Storia di Alphonsus (da www.sierraleone.it): A Freetown “ il 15 febbraio del nuovo anno siamo stati svegliati dal rumore degli spari. Dopo cinque giorni i ribelli del Ruf sono entrati in casa. Hanno preso i ragazzi perché avevano bisogno di maschi giovani. Hanno portato via anche tre ragazze, e da quel giorno mia moglie e altre donne hanno cominciato a vestirsi da vecchie. Tra le cose più orribili che abbia mai visto, c'è quella gente con le mani e le braccia tagliate di netto e tutti quei cadaveri buttati sull'asfalto a Freetown. Il giorno che siamo partiti per Conakry abbiamo incontrato molta gente che scappava, fortunatamente non ci siamo mai imbattuti nei ribelli. Sapevo bene come riconoscerli: hanno tutti una piccola cicatrice sulle tempie, dentro la quale mettono una presa di cocaina, per essere ancora più violenti. .....Una volta ho parlato con uno dei ribelli. Avrà avuto 25 anni, e se avessi potuto ucciderlo con le mie mani l'avrei fatto, ma non ne ho avuto il fegato”. Alphonsus è fortunato: lui e i suoi sono vivi. Nella guerra civile, 50.000 sierraleonesi non ce l'hanno fatta a restare vivi, qualcosa come 17 volte le Torri Gemelle. Voi lo sapevate? Io no, i morti nel nostro tempo non sono tutti uguali. E altri 30.000 o poco meno hanno avuto mutilazioni di gambe, braccia e naso. E poi stupri, saccheggi, epidemie, storie di povertà disperata: non abbiamo fatto abbastanza perché non succedesse.

Un po' di storia:

- dopo il crollo dell'impero medioevale del Mali, la società in Sierra Leone è stata disarticolata dalla tratta degli schiavi

- a fine '700, gli inglesi abolizionisti fondarono Freetown come insediamento per schiavi liberati, provenienti dalla Giamaica e dagli Stati Uniti, e poi ne fecero il centro della colonia. I discendenti di questi schiavi oggi sono l'elite locale, i Krio.

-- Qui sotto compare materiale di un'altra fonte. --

(* ===== verification/KvSlot.v ===== *)
(** Placing micro-batches into the KV cache: slots, [find_slot], [apply_ubatch],
    [prepare], [init_batch] of src/llama-kv-cache.cpp, the batch context
    [llama_kv_cache_context], the SWA mask predicate of src/llama-hparams.h and
    the status codes of src/llama-memory.cpp.

    Counters of cells and tokens are naturals; positions are 32-bit integers. *)
From S2P Require Import Prelude KvCells Batch KvCache.

(** ** The sliding window *)


Definition is_masked_swa (n_swa : Z) (ty : llama_swa_type) (p0 p1 : Z) : res bool :=
  assert_ (bool_decide (0 ≤ p0)%Z && bool_decide (0 ≤ p1)%Z);;
  match ty with
  | SWA_NONE => Ok false
  | SWA_STANDARD => Ok (bool_decide (i32_of_u32 n_swa ≤ p1 - p0)%Z)
  | SWA_CHUNKED =>
      check DivByZero (bool_decide (n_swa ≠ 0)%Z);;
      Ok (bool_decide (p0 < Z.div p1 n_swa * n_swa)%Z)
  | SWA_SYMMETRIC =>
      let half := Z.quot (i32_of_u32 n_swa) 2 in
      let diff := (p1 - p0)%Z in
      Ok (bool_decide (diff < - half)%Z || bool_decide (half < diff)%Z)
  end.

(** ** Slots *)
Record slot_info := SlotInfo { si_s0 : nat; si_s1 : nat; strm : list nat; idxs : list (list nat) }.

#[export] Instance slot_info_eq_dec : EqDecision slot_info.
Proof. solve_decision. Defined.

(** return { }; *)
Definition slot_none : slot_info := SlotInfo 0 0 [] [].
Definition si_empty (si : slot_info) : bool := bool_decide (idxs si = []).
Definition si_n_stream (si : slot_info) : nat := length (strm si).
Definition si_size (si : slot_info) : res nat :=
  ggml_assert (bool_decide (length (idxs si) = length (strm si)));;
  ggml_assert (negb (si_empty si));;
  l ← vget (idxs si) 0; Ok (length l).
Definition si_head (si : slot_info) : res nat :=
  ggml_assert (bool_decide (length (idxs si) = 1));;
  l ← vget (idxs si) 0;
  ggml_assert (bool_decide (l ≠ []));;
  vget l 0.
Definition si_is_contiguous (si : slot_info) : bool :=
  match idxs si with
  | [] | [] :: _ => true
  | [h :: l] => bool_decide (h :: l = seq h (S (length l)))
  | _ => false
  end.

(** can we use this cell? either it is empty, or it is occupied by exactly one
    sequence whose window has moved past it *)
Definition can_use (kv : kv_cache) (c : llama_kv_cells) (i : nat) : res bool :=
  e ← is_empty c i;
  if e : bool then Ok true else
  k ← seq_count c i;
  if decide (k = 1) then
    p ← pos_get c i;
    q ← seq_get c i;
    mx ← KvCells.seq_pos_max c q;
    mx1 ← i32_add mx 1;
    is_masked_swa (n_swa (par kv)) (swa_type (par kv)) p mx1
  else Ok false.

(** the [for] loop over [n_test] cells; with [cont] it breaks at the first unusable cell *)
Fixpoint test_cells (kv : kv_cache) (c : llama_kv_cells) (cont : bool) (n_test head n_tested : nat)
    (found : list nat) : res (nat * nat * list nat) :=
  match n_test with
  | 0 => Ok (head, n_tested, found)
  | S m =>
      u ← can_use kv c head;
      if u : bool then test_cells kv c cont m (S head) (S n_tested) (found ++ [head])
      else if cont then Ok (S head, S n_tested, found)
      else test_cells kv c cont m (S head) (S n_tested) found
  end.

(** while (true): None when no slot is found *)
Fixpoint search (fuel : nat) (kv : kv_cache) (c : llama_kv_cells) (cont : bool)
    (n_tokens head n_tested : nat) (found : list nat) : res (option (list nat)) :=
  match fuel with
  | 0 => Err OutOfFuel
  | S fuel =>
      let n_test := if cont then n_tokens else 1 in
      if decide (size c < head + n_test) then
        search fuel kv c cont n_tokens 0 (n_tested + (size c - head)) found
      else
        r ← test_cells kv c cont n_test head n_tested found;
        let '(head, n_tested, found) := r in
        if decide (length found = n_tokens) then Ok (Some found)
        else
          let found := if cont then [] else found in
          if decide (size c ≤ n_tested) then Ok None
          else search fuel kv c cont n_tokens head n_tested found
  end.
Lemma kv_idxs_correct_witness :
  okP (set_input_k_idxs ex_kv_trans (ex_ubatch 0 8) ex_slot [0%Z])
    (λ d, row_written [0%Z] d 0 1 (k_dest 4 ex_kv_trans (ex_ubatch 0 8) ex_slot)) ∧
  okP (set_input_v_idxs ex_kv_trans (ex_ubatch 0 8) ex_slot [0; 0]%Z)
    (λ d, row_written [0; 0]%Z d 0 2 (v_dest 4 2 ex_kv_trans (ex_ubatch 0 8) ex_slot)).
Proof.
  assert (Hk : kv_ok 4 ex_kv_trans) by (destruct ex_kv_ok; by split).
  assert (Hu : ubatch_fits ex_kv_trans (ex_ubatch 0 8)) by (destruct (ex_fits_ubatch 8 ltac:(done)); by split).
  assert (Hs : slot_fits ex_kv_trans (ex_ubatch 0 8) ex_slot).
  { destruct (slot_ok_fits _ _ _ _ (ex_fits_ubatch 8 ltac:(done)) ex_slot_ok) as [H1 H2 H3 H4]. by split. }
  destruct (kv_idxs_correct 4 ex_kv_trans (ex_ubatch 0 8) ex_slot [0%Z] [0; 0]%Z Hk Hu Hs ltac:(by vm_compute) eq_refl
    ltac:(cbn; lia) ltac:(cbn; lia)) as (H1 & H2 & _). split; [exact H1|exact H2].
Defined.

- nel 1961, l'indipendenza. Al governo, i fratelli Margai, appoggiati dai popoli Mende del sud. Dal '68, prevale Siaka Stevens, appoggiato dal Nord del paese, e impone il regime a partito unico. Ma negli anni '80 l'economia peggiora, il sostegno a Stevens dei consiglieri cubani non può impedire la sua sostituzione con un altro autocrate (Momoh) nel 1985.

- nel 1992 colpo di stato militare di giovanissimi ufficiali (Strasser, Musa) e soldati non pagati dal corrotto regime di Momoh. Nel frattempo, nelle regioni interne, si sviluppa il RUF di Foday Sankoh, movimento ribelle senza ideologia, con qualche legame con la Libia e fortemente appoggiato dalla fazione liberiana di Charles Taylor. Il RUF agisce con estrema brutalità, in particolare recluta in larga misura “bambini-soldato” e se ne serve per spargere terrore con le atrocità. Sankoh riesce ad occupare le regioni ricche di diamanti e titanio. Un corpo di pace nigeriano (ECOMOG), inviato dalla Organizzazione per l'Unità Africana, non ottiene risultati. La giunta al potere sceglie di ingaggiare eserciti privati di mercenari angloamericani (Executive Outcomes e Sandline International), che contrastano efficacemente il RUF. Nel frattempo, il governo recluta fra i popoli del Sud la milizie “kamajor”, capaci di emulare il peggio del RUF

- 1996: nuovo colpo di stato (Maamada Bio) e poi elezioni quasi libere: vince un civile (Tejan Kabbah) e firma un accordo di pace col RUF. Ma l'esercito governativo teme di perdere potere e privilegi: il maggiore JP Koroma si ribella, scaccia Tejan Kabbah e si allea col RUF.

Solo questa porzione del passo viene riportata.